Contrapeso En defensa de la libertad y el sentido común
Apología del Absolutismo
Eduardo García Gaspar
11 enero 2013
Sección: LIBERTAD GENERAL, Sección: Una Segunda Opinión
Catalogado en:


La causa está en los libros. Libros con ideas que lo producen y fomentan.

Ideas que caen en manos de quienes tienen adicción al poder.

Y esos las reciben con los brazos abiertos, porque les dan una justificación a lo que más ambicionan, mandar sobre otros.

Así es que los gobiernos crecen sin cesar.

Vayamos con Mises, el economista de la Escuela Austriaca. Sobre otro economista, Keynes, dijo algo valioso.

Dijo que la principal contribución que hizo fue dar una justificación teórica, en su libro, para tener gasto público deficitario. Keynes proveyó a los gobernantes con una excusa científica para gastar más de lo que tienen.

Interesante idea que no podría ser aplicada a una familia. No puedo imaginarme cómo recomendar que una familia gaste más de lo que recibe para así mejorar su situación.
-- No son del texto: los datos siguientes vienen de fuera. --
(** X5: [process_group_write] treats the six slots independently, also
    when several of them are configured with the address of the
    telegram: afterwards every matching slot caches its own decoding of
    the payload, every other slot is as before, and the device callback
    has been invoked once for each matching slot whose decoded value
    differs from what it cached before. *)
Theorem process_group_write_delivers `{Codec} (t : Telegram) (self : Light) :
  let r := process_group_write t self in
  (∀ f, slot f (after r) = deliver t self f)
  ∧ (∀ f, cached (after r) f
          = if matches t self f then Some (from_knx f (payload t))
            else cached self f)
  ∧ callbacks (trace r)
    = length (filter (λ f, notifies t self f = true) _iter_remote_values).
Proof.
  intros r.
  destruct (for_each_deliver _iter_remote_values t NoDup_iter_remote_values self)
    as [_ Hc].
  destruct (process_group_write_delivers_aux t self) as [Hd _].
  fold r in Hd.
  split; [exact Hd|]. split; [|exact Hc].
  intros f. unfold cached. rewrite Hd. unfold deliver.
  by destruct (matches t self f).
Qed.

Lemma process_group_write_delivers_witness :
  let r := @process_group_write example_codec (telegram_to "4/0/2" [77]) crossed in
  current_brightness (after r) = Some (VInt 77)
  ∧ current_tunable_white (after r) = Some (VInt 77)
  ∧ callbacks (trace r) = 2%nat.
Proof.
  intros r.
  destruct (@process_group_write_delivers example_codec
              (telegram_to "4/0/2" [77]) crossed) as (_ & Hv & Hc).
  split; [exact (Hv Brightness)|]. split; [exact (Hv TunableWhite)|exact Hc].
Defined.

Lemma matches_deliver `{Codec} t self r :
  (∀ f, slot f r = deliver t self f) ->
  ∀ f, matches t r f = matches t self f.
Proof.
  intros Hd f. unfold matches. rewrite Hd. unfold deliver, matches.
  destruct (has_group_address (slot f self) (destination t)) eqn:Hm; [|done].
  exact Hm.
Qed.

(** X6: delivering the same telegram a second time changes nothing and
    notifies nobody: the light after the second [process_group_write] is
    the light after the first, and the callback count of the second is
    zero. *)
Theorem process_group_write_twice `{Codec} (t : Telegram) (self : Light) :
  let once := after (process_group_write t self) in
  after (process_group_write t once) = once
  ∧ callbacks (trace (process_group_write t once)) = 0%nat.
Proof.
  intros once.
  destruct (process_group_write_delivers_aux t self) as [Hd1 Hcfg1].
  fold once in Hd1, Hcfg1.
  destruct (process_group_write_delivers_aux t once) as [Hd2 Hcfg2].
  pose proof (matches_deliver t self once Hd1) as Hm.
  split.
  - destruct Hcfg2 as (Hn & Hmin & Hmax & _).
    apply light_ext; [done|done|done|].
    intros f. rewrite Hd2. unfold deliver. rewrite Hm.
    destruct (matches t self f) eqn:Hmf; [|done].
    rewrite Hd1. unfold deliver. by rewrite Hmf.
  - destruct (for_each_deliver _iter_remote_values t NoDup_iter_remote_values
                once) as [_ Hc].
    fold (process_group_write t once) in Hc. rewrite Hc.
    rewrite filter_nobody; [done|].
    intros f _. apply not_true_iff_false. unfold notifies. rewrite Hm.
    destruct (matches t self f) eqn:Hmf; [|done]. simpl.
    unfold cached. rewrite Hd1. unfold deliver. rewrite Hmf. simpl.
    rewrite bool_decide_eq_false_2; [done|]. by intros Hne.
Qed.

(** X13: the switch state after a telegram: if the switch slot matches,
    [state] is the truth value of the decoded payload, otherwise it is
    what it was; a light never switched by a telegram reports [False]. *)
Theorem state_follows_switch_telegrams `{Codec} (t : Telegram) (self : Light) :
  state (after (process_group_write t self))
  = (if matches t self Switch
     then truthy (Some (from_knx Switch (payload t)))
     else state self)
  ∧ ∀ name a, state (__init__ name a) = false.
Proof.
  split; [|done].
  destruct (process_group_write_delivers_aux t self) as [Hd _].
  unfold state. change (switch ?l) with (slot Switch l).
  rewrite Hd. unfold deliver. by destruct (matches t self Switch).
Qed.

(** ** Reading the colour on lights that exist *)

Lemma reachable_rgbw_value `{Codec} (self : Light) :
  reachable self ->
  value (rgbw self) = None ∨ ∃ p, value (rgbw self) = Some (from_knx Rgbw p).
Proof.
  induction 1 as [name a|o self _ IH]; [by left|].
  destruct o; unfold run_op;
    rewrite ?set_brightness_after, ?set_color_after, ?set_tunable_white_after,
      ?set_color_temperature_after, ?do_after;
    try exact IH.
  destruct (process_group_write_delivers_aux telegram self) as [Hd _].
  change (rgbw ?l) with (slot Rgbw l). rewrite Hd. unfold deliver.
  destruct (matches telegram self Rgbw); [|exact IH].
  right. by eexists.
Qed.

(** X9: when the RGBW decoder always yields at least four components,
    as the RGBW frame does, [current_color] raises on no light that the
    constructor and the operations can produce: it returns the cached
    plain colour with [None] when RGBW is not supported, the pair of two
    [None] while no RGBW value has been received, and otherwise the
    first three components and the fourth of the cached value. *)
Theorem current_color_returns_on_reachable `{Codec} (self : Light) :
  (∀ p, ∃ r g b w rest, from_knx Rgbw p = VSeq (r :: g :: b :: w :: rest)) ->
  reachable self ->
  (supports_rgbw self = false
   ∧ current_color self = Returned (value (color self), None))
  ∨ (supports_rgbw self = true ∧ value (rgbw self) = None
     ∧ current_color self = Returned (None, None))
  ∨ (∃ r g b w rest,
       supports_rgbw self = true
       ∧ value (rgbw self) = Some (VSeq (r :: g :: b :: w :: rest))
       ∧ current_color self = Returned (Some (VSeq [r; g; b]), Some (VInt w))).
Proof.
  intros Hfour Hr. unfold current_color.
  destruct (supports_rgbw self) eqn:Hs; [|by left].
  right. destruct (reachable_rgbw_value self Hr) as [Hv|[p Hv]].
  - left. by rewrite Hv.
  - right. destruct (Hfour p) as (r & g & b & w & rest & Hp).
    exists r, g, b, w, rest. rewrite Hv, Hp. by repeat split.
Qed.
Pero, no importa, esa es la valiosa teoría que al final de cuentas los gobernantes abrazaron con un deleite enorme. Podían ahora gastar de más y eso era bueno. Es como decirle al obeso que puede comer más y eso lo mejorará.

Otro economista, anterior, hizo el mismo favor a los gobernantes. Les dio aún más, todo un sistema económico, una teoría universal que aplicaba a la humanidad entera, y que justifica la existencia de un gobierno grande, enorme, gigantesco.

Fue Marx quien realizó esta proeza, creyendo que el paso anterior a la felicidad total es la existencia de un gobierno todopoderoso. Palabras dulces para un gobernante. Todo mejorará si él tiene más poder.

El resto son quizá anotaciones y variaciones sobre esas ideas en libros de personas que han creado todo un paradigma: todo será mejor, todo se resolverá, si se cumple con una condición, tener gobiernos más poderosos y grandes.

Gobiernos que se encarguen de hacer felices a sus ciudadanos, dándoles todo. Seguridad social, pensiones, educación, diversión, todo.

Y si algo les sale mal, no importa, la solución es dar aún más poder a ese gobierno. Decirle que debe gastar más, que debe emitir más regulaciones, que la culpa es de otros que no se comportan como debieran.

Mi punto es señalar que la noción de gobiernos con demasiado poder, la que en otros tiempos resultaba nauseabunda, tiene ahora la aureola de santidad que le proporcionan teorías y libros. Un suceso realmente curioso.

Si vamos atrás un par de siglos o algo más, veremos luchas en contra de gobiernos excedidos, de monarquías absolutas, de impuestos excesivos, de falta de libertades, de abusos de autoridad.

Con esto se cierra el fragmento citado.